**What you should do**.
Which lines of the records below contain the string "Python"? Report each of them.

**Provided records**.
(** * pyrivet/rivet.py: the codec between Python values and rivet_console text

    A shallow embedding of the data model, the three [save] encoders and the
    three parsers of [src/pyrivet/rivet.py], followed by the properties the
    specification states about them.

    Modelling conventions.
    - [bytes] values are lists of 8-bit characters, [str] values are lists of
      Unicode code points; [str(line, 'utf-8')] is a strict UTF-8 decoder.
    - The numbers a caller puts into the data model (coordinates, appearance
      values, distances, corners given to [common_bounds]) are modelled by the
      exact rational they denote, in [Q], with exact arithmetic; Python's [==]
      on numbers is [Qeq].  The rounding of float arithmetic, and what Python
      does with numbers that denote no rational or that ['{:f}'] does not
      write as they are (an infinity, NaN, the sign of a zero, an int beyond
      the floats, a Fraction), are outside this part of the model.
    - The numbers the parsers return are modelled as the code builds them: an
      int in [Z], a Fraction as a reduced rational in [Q], and a float as an
      IEEE 754 binary64 value, with its rounding, its signed zeros, its
      infinities and NaN.
    - An exception is a value of [exn]; code that may raise returns
      [result A = exn + A].
    - A text stream is the sequence of strings passed to [write] since it was
      last truncated at position 0. *)

From Stdlib Require Import String Ascii List Bool Arith ZArith NArith QArith.
From Stdlib Require Import Qminmax Qround Qabs DecimalString Lia Lqa.
From Stdlib Require DecimalPos DecimalZ.
From Stdlib Require Import SpecFloat.
Import ListNotations.
Definition absent (environ : gmap string string) (key : string) : Prop :=
  environ !! key = None.


(** The record the loader is expected to build from six strings. *)
Definition config_of (storage host port db user password : string)
  : gmap string pyval :=
  <["storage_connection_string" := PStr storage]>
  (<["postgres_host" := PStr host]>
  (<["postgres_port" := PStr port]>
  (<["postgres_db" := PStr db]>
  (<["postgres_user" := PStr user]>
  (<["postgres_password" := PStr password]> ∅))))).

(** ** Clock readings and random identifiers *)

(** [datetime.datetime]: fields within the ranges the class enforces
    (year at most 9999, month 1..12, ..., microsecond below 10^6). *)
Record datetime : Type := Datetime {
  year : N; month : N; day : N;
  hour : N; minute : N; second : N; microsecond : N
}.

Definition digit_char (d : N) : ascii := ascii_of_N (48 + d).

Definition hex_char (d : N) : ascii :=
  if (d <? 10)%N then ascii_of_N (48 + d) else ascii_of_N (87 + d).

(** Zero-padded decimal of fixed width, as [%0wd] prints a number that fits. *)
Fixpoint zfill_dec (width : nat) (n : N) : string :=
  match width with
  | O => ""
  | S w => zfill_dec w (n / 10) +:+ String (digit_char (n mod 10)) ""
  end.

(** Zero-padded lower-case hexadecimal of fixed width, as [%0wx]. *)
Fixpoint zfill_hex (width : nat) (n : N) : string :=
  match width with
  | O => ""
  | S w => zfill_hex w (n / 16) +:+ String (hex_char (n mod 16)) ""
  end.

(** The date of [isoformat]: the year always has four digits there. *)
Definition date_part (t : datetime) : string :=
  zfill_dec 4 (year t) +:+ "-" +:+ zfill_dec 2 (month t) +:+ "-" +:+ zfill_dec 2 (day t).
(** * Permissions.js: the robots.txt rule trie

    A shallow embedding of [src/Permissions.js]: the trie node
    ([ExpressionNode]), the matcher ([ExpressionTree]) with its insertion
    and its recursive evaluation, and the [Permissions] facade.

    Modelling choices.
    - A JavaScript string is a [string] (a list of [ascii] characters,
      standing for its code units); [expression[i]], a one-character
      string used as a key of a [Map], is an [ascii].
    - [node.children], a [Map] from characters to nodes that is only ever
      used through [has], [get] and [set], is a [gmap ascii ExpressionNode].
    - Every node is created by [addExpression] and owned by exactly one
      parent, so the mutable object graph is a finite tree: a node is a
      value of an inductive type and the in-place mutation of
      [addExpression] is a functional update along the walked path.
    - [console.error] appends a line to an explicit console log.
    - The evaluation is given as a function of the node, and once more as
      a method that threads the matcher through every access to it, to
      show that it only reads. *)

From stdpp Require Import gmap strings list fin_maps.
From Stdlib Require Import Ascii String Permutation Lia.

#[local] Set Warnings "-register-all".
#[local] Open Scope string_scope.

(** ** Strings as the source uses them *)

(** [expression.substr(start)]: the suffix of [expression] from index [start]. *)
Fixpoint substr (expression : string) (start : nat) : string :=
  match start, expression with
  | 0, _ => expression
  | S k, String _ rest => substr rest k
  | S _, EmptyString => EmptyString
  end.
(** * A portfolio site on a documentation framework: configuration and
      components

    The repository holds four kinds of code and data:
    - the build configuration module: the object [config], handed to the
      MDX plugin of the documentation framework;
    - the component module '@/components/Image': a wrapper around the
      framework's image element;
    - src/app/layout.config.tsx: the navigation constant [baseOptions];
    - the MDX content documents with their front-matter.

    JavaScript values are embedded as a small universe of run-time values
    (objects are finite maps from property names to values), and code that
    can raise a [TypeError] returns a [result]. *)

From Stdlib Require Import Floats.PrimFloat.
From Stdlib Require Import Strings.Ascii Strings.String.
From stdpp Require Import gmap strings list fin_maps.

Open Scope string_scope.

(** ** Regular expressions

    The pattern language of the one literal the build configuration
    holds, [/\.(png|jpe?g|gif|svg)$/i], with the backtracking matcher of
    ECMAScript: a pattern is run against the rest of the input with a
    continuation that decides whether what follows it matches.

    Input strings are sequences of bytes; every pattern character here is
    ASCII, and a character outside ASCII never canonicalizes to an ASCII
    one, so that bytes above 127 match no pattern character, as the
    code units they encode do not. *)

Module RegExp.

Inductive pattern :=
| Epsilon                        (* the empty alternative *)
| Char (c : ascii)               (* a literal or escaped character *)
| Seq (r1 r2 : pattern)          (* r1 r2 *)
| Alt (r1 r2 : pattern)          (* r1|r2 *)
| Group (r : pattern)            (* (r) *)
| Opt (r : pattern)              (* r? *)
| EndAnchor.                     (* $ *)

(** [Canonicalize] under the [i] flag: the upper-case form of the
    character. *)
Definition canonicalize (ignore_case : bool) (a : ascii) : ascii :=
  if ignore_case then
    let n := N_of_ascii a in
    if (97 <=? n)%N && (n <=? 122)%N then ascii_of_N (n - 32) else a
  else a.
Lemma main_runs args content w :
  open_read env (filepath args) = Returns content ->
  findall content <> [] ->
  0 < workers args ->
  let urls := sorted (list_of_set env (findall content)) in
  exists s lines,
    main env args w
    = (Ok s,
       mkWorld (stdout w
                ++ [Msg.starting (filepath args); Msg.found (length urls)]
                ++ lines
                ++ [Msg.summary_title; Msg.summary_total (length urls);
                    Msg.summary_good (good s); Msg.summary_bad (bad s);
                    Msg.summary_error (error s); Msg.summary_rule])
               (requests_sent w ++ urls)) /\
    total s = Z.of_nat (length urls) /\
    length lines = length urls.
Proof.
  intros H Hne Hw urls.
  set (w1 := printed [Msg.starting (filepath args); Msg.found (length urls)] w).
  destruct (submit_all_returns env (workers args) urls w1)
    as (d & Hd & H2 & H1 & Hall).
  set (w2 := mkWorld (stdout w1) (requests_sent w1 ++ urls)) in Hd.
  destruct (for_each_consume d (as_completed env (d.*1)) (mkSummary 0 0 0) w2)
    as (s & lines & Hf & Ht & Hn).
  { apply completed_are_known; [|done]. apply (as_completed_perm env env_ok). }
  exists s, lines. split; [|split].
  - unfold main.
    erewrite bind_ok; [|apply print_prints].
    erewrite bind_ok; [|by apply extract_returns].
    rewrite bool_decide_eq_false_2 by by apply urls_nonempty.
    erewrite bind_ok; [|reflexivity].
    erewrite bind_ok; [|apply print_prints].
    erewrite bind_ok.
    2:{ unfold ThreadPoolExecutor.
        destruct (Z.leb_spec (workers args) 0); [lia|reflexivity]. }
    erewrite bind_ok.
    2:{ fold urls. replace (printed _ (printed _ w)) with w1; [exact Hd|].
        unfold w1, printed; simpl. by rewrite <- app_assoc. }
    erewrite bind_ok; [|exact Hf].
    repeat (erewrite bind_ok; [|apply print_prints]).
    unfold ret, printed, w2, w1; simpl. fold urls.
    by rewrite <- !app_assoc.
  - rewrite Ht. unfold total; simpl.
    rewrite (Permutation_length (as_completed_perm env env_ok _)).
    rewrite length_fmap, <- (length_fmap snd d), H2. lia.
  - rewrite Hn, (Permutation_length (as_completed_perm env env_ok _)).
    by rewrite length_fmap, <- (length_fmap snd d), H2.
Qed.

**Expected answer**.
(** * pyrivet/rivet.py: the codec between Python values and rivet_console text
      exact rational they denote, in [Q], with exact arithmetic; Python's [==]
      on numbers is [Qeq].  The rounding of float arithmetic, and what Python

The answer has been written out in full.